_Task_
Your job is to set down the stretch of entries that opens with the line containing "(x : exchange)" and closes with the line containing "x =? rr_max q)". Keep both end lines, copy each exactly, and add nothing.

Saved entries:
(** [dict(connection.execute(...).fetchone())] *)
Definition fetched {A} (o : option A) : res A :=
  match o with Some a => Ok a | None => Err (TypeError "'NoneType' object is not iterable") end.

(** ** Argument checks *)

Definition SOURCE_INSTRUCTION_MAX_CHARS : Z := 100000.

Definition validated_instruction (s : string) : res string :=
  _ ← raise_if (SOURCE_INSTRUCTION_MAX_CHARS <? len s)
        (HTTPError 413 "source user instruction is too large for cross-chat delivery");
  Ok s.

Definition lower_hex (c : Ascii.ascii) : bool :=
  let n := code c in ((48 <=? n) && (n <=? 57) || (97 <=? n) && (n <=? 102))%N.

(** The patterns [^prefix_[0-9a-f]{32}$], matched in full. *)
Definition hex_id (prefix s : string) : bool :=
  startswith prefix s
  && string_forallb lower_hex
       (String.substring (String.length prefix) (String.length s - String.length prefix) s)
  && (String.length s =? String.length prefix + 32)%nat.

Definition ROUTE_ACTIONS : list string := ["instruction"; "request_reply"].

(** [canonical_provider_cross_chat_route_actions], of a list of strings. *)
Definition canonical_route_actions (actions : list string) : res (list string) :=
  match actions with
  | [] => Err (HTTPError 400 "route actions must contain instruction and/or request_reply")
  | _ =>
      if (2 <? length actions)%nat || negb (bool_decide (NoDup actions))
         || existsb (λ a, negb (str_in a ROUTE_ACTIONS)) actions
      then Err (HTTPError 400 "route actions must be a unique subset of instruction and request_reply")
      else Ok (filter (λ a, str_in a actions = true) ROUTE_ACTIONS)
  end.

(** ** Opening an exchange *)

Section ledger.
Variable sha256 : string → string.

(** The row an [INSERT] of a leg writes. *)
Definition new_leg (id exchange_id : string) (parent : option string) (ordinal : Z)
    (source source_run owner_run target : string) (kind : lkind) (expects : bool)
    (response : response) (body key : string) (error_code : option string) (now : string) : leg := {|
  l_id := id; l_exchange := exchange_id; l_parent := parent; l_ordinal := ordinal;
  l_source := source; l_source_run := source_run; l_owner_run := owner_run; l_target := target;
  l_kind := kind; l_expects := expects; l_response := response;
  l_body := body; l_chars := len body; l_sha256 := sha256 (utf8 body); l_key := key;
  l_status := LRegistered; l_queued := None; l_position := None; l_target_run := None;
  l_lifecycle := ""; l_error_code := error_code; l_error := None;
  l_created := now; l_updated := now |}.

Definition create_exchange_obligation (now id requester run responder : string) (max_legs : Z)
    (expires instruction : string) (db : xdb) : res (xdb * exchange) :=
  instruction ← validated_instruction instruction;
  match exchanges db !! id with
  | Some x =>
      _ ← raise_if (negb (String.eqb (x_requester x) requester && String.eqb (x_run x) run
                          && String.eqb (x_responder x) responder
                          && String.eqb (x_instruction x) instruction))
            (HTTPError 409 "exchange id is already bound to another authorization");
      Ok (db, x)
  | None =>
      let x := {|
        x_id := id; x_requester := requester; x_responder := responder; x_run := run;
        x_auth_kind := "explicit_prompt"; x_route := None; x_pair := ""; x_effect := "";
        x_actions := ""; x_rstate := ""; x_rroute := ""; x_action := "request_reply";
        x_instruction := instruction; x_status := XWaiting; x_max := max_legs; x_used := 0;
        x_active := None; x_expires := expires; x_error_code := None; x_error := None;
        x_lifecycle := ""; x_live_requested := false; x_live_lease := false;
        x_live_instance := ""; x_created := now; x_updated := now |} in
      db ← insert_exchange x db;
      Ok (db, x)
  end.

(** The arguments of [create_route_exchange_request]. *)
Record route_request := RouteRequest {
  rr_exchange : string;
  rr_leg : string;
  rr_requester : string;
  rr_run : string;
  rr_responder : string;
  rr_body : string;
  rr_key : string;
  rr_max : Z;
  rr_expires : string;
  rr_route : string;
  rr_pair : string;
  rr_effect : string;
  rr_actions : list string;
  rr_action : string;
  rr_instruction : string;
  rr_live : bool;
}.

(** The answer to a repeated request. *)
Definition route_request_matches (q : route_request) (actions rstate : string)
    (x : exchange) (l : leg) : bool :=
  String.eqb (x_requester x) (rr_requester q) && String.eqb (x_run x) (rr_run q)
  && String.eqb (x_responder x) (rr_responder q) && (x_max x =? rr_max q)
  && String.eqb (x_expires x) (rr_expires q) && String.eqb (x_auth_kind x) "configured_route"
  && bool_decide (x_route x = Some (rr_route q)) && String.eqb (x_pair x) (rr_pair q)
  && String.eqb (x_effect x) (rr_effect q) && String.eqb (x_actions x) actions
  && str_in (x_rstate x) [rstate; "applied"] && String.eqb (x_action x) (rr_action q)
  && String.eqb (x_instruction x) (rr_instruction q)
  && Bool.eqb (x_live_requested x) (rr_live q)
  && String.eqb (l_exchange l) (rr_exchange q) && (l_ordinal l =? 1)
  && String.eqb (l_source l) (rr_requester q) && String.eqb (l_source_run l) (rr_run q)
  && String.eqb (l_target l) (rr_responder q) && String.eqb (l_body l) (rr_body q)
  && String.eqb (l_key l) (rr_key q).

(** The reciprocal effect of a route is named after its exchange, and carries
    actions exactly when it is there. *)
Definition reciprocal_ok (q : route_request) (frozen : list string) : bool :=
  Bool.eqb (String.eqb (rr_effect q) "") (bool_decide (frozen = []))
  && (String.eqb (rr_effect q) ""
      || String.eqb (rr_effect q) (rr_exchange q) && hex_id "exchange_" (rr_effect q)).

Definition route_exchange (now instance : string) (q : route_request) (actions rstate : string) : exchange := {|
  x_id := rr_exchange q; x_requester := rr_requester q; x_responder := rr_responder q;
  x_run := rr_run q; x_auth_kind := "configured_route"; x_route := Some (rr_route q);
  x_pair := rr_pair q; x_effect := rr_effect q; x_actions := actions; x_rstate := rstate;
  x_rroute := ""; x_action := rr_action q; x_instruction := rr_instruction q;
  x_status := XActive; x_max := rr_max q; x_used := 1; x_active := Some (rr_leg q);
  x_expires := rr_expires q; x_error_code := None; x_error := None; x_lifecycle := "";
  x_live_requested := rr_live q; x_live_lease := rr_live q;
  x_live_instance := if rr_live q then instance else ""; x_created := now; x_updated := now |}.

Definition create_route_exchange_request (now instance : string) (q : route_request) (db : xdb)
    : res (xdb * (exchange * leg * bool)) :=
  _ ← validated_instruction (rr_instruction q);
  _ ← raise_if (negb (hex_id "route_" (rr_route q)))
        (ValueError "configured route exchange requires a route id");
  _ ← raise_if (negb (String.eqb (rr_pair q) "") && negb (hex_id "pair_" (rr_pair q)))
        (ValueError "invalid permanent pair authorization");
  _ ← raise_if (negb (str_in (rr_action q) ROUTE_ACTIONS))
        (ValueError "configured route exchange has an invalid initial action");
  frozen ← match rr_actions q with [] => Ok [] | l => canonical_route_actions l end;
  _ ← raise_if (negb (reciprocal_ok q frozen))
        (ValueError "configured route reciprocal effect is invalid");
  let actions := join "," frozen in
  let rstate := if String.eqb (rr_effect q) "" then "" else "pending" in
  match exchanges db !! rr_exchange q with
  | Some x =>
      match legs db !! rr_leg q with
      | None => Err (HTTPError 409 "route exchange is missing its initial request")
      | Some l =>
          _ ← raise_if (negb (route_request_matches q actions rstate x l))
                (HTTPError 409 "idempotency key was already used for a different route exchange request");
          Ok (db, (x, l, false))
      end
  | None =>
      let x := route_exchange now instance q actions rstate in
      let l := new_leg (rr_leg q) (rr_exchange q) None 1 (rr_requester q) (rr_run q) (rr_run q)
                 (rr_responder q) KRequest (String.eqb (rr_action q) "request_reply") ROpen
                 (rr_body q) (rr_key q) None now in
      db ← insert_exchange x db;
      db ← insert_leg l db;
      Ok (db, (x, l, true))
  end.

(** [UPDATE ... WHERE authorization_source_run_id=old AND id IN ids AND
    status='waiting_request'], which must reach every id. *)
Definition rebind_exchange_source_run (now : string) (ids : list string) (old new : string) (db : xdb)
    : res xdb :=
  match ids with
  | [] => Ok db
  | _ =>
      let hit x := String.eqb (x_run x) old && str_in (x_id x) ids && is_x [XWaiting] x in
      _ ← raise_if (negb (Nat.eqb (count_where hit (exchanges db)) (length ids)))
            (RuntimeError "cross-chat exchanges changed before source run binding");
      Ok (db {{ exchanges := update_where hit (λ x, x {{ x_run := new; x_updated := now }}) (exchanges db) }})
  end.

Definition mark_reciprocal_route_applied (now id effect route : string) (db : xdb)
    : res (xdb * (exchange * bool)) :=
  _ ← raise_if (negb (String.eqb effect id && hex_id "exchange_" effect && hex_id "route_" route))
        (ValueError "invalid reciprocal route settlement identity");
  match exchanges db !! id with
  | None => Err (HTTPError 410 "reciprocal route exchange no longer exists")
  | Some x =>
      _ ← raise_if (negb (String.eqb (x_effect x) effect)
                    || negb (str_in (x_rstate x) ["pending"; "applied"])
                    || String.eqb (x_rstate x) "applied" && negb (String.eqb (x_rroute x) route))
            (HTTPError 409 "reciprocal route settlement no longer matches");
      if String.eqb (x_rstate x) "applied" then Ok (db, (x, false))
      else
        let db := set_exchange id
          (λ x, String.eqb (x_effect x) effect && String.eqb (x_rstate x) "pending")
          (λ x, x {{ x_rstate := "applied"; x_rroute := route; x_updated := now }}) db in
        x ← fetched (exchanges db !! id);
        _ ← raise_if (negb (String.eqb (x_rstate x) "applied" && String.eqb (x_rroute x) route))
              (HTTPError 409 "reciprocal route settlement lost its owner");
        Ok (db, (x, true))
  end.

_Answer space_
    (x : exchange) (l : leg) : bool :=
  String.eqb (x_requester x) (rr_requester q) && String.eqb (x_run x) (rr_run q)
  && String.eqb (x_responder x) (rr_responder q) && (x_max x =? rr_max q)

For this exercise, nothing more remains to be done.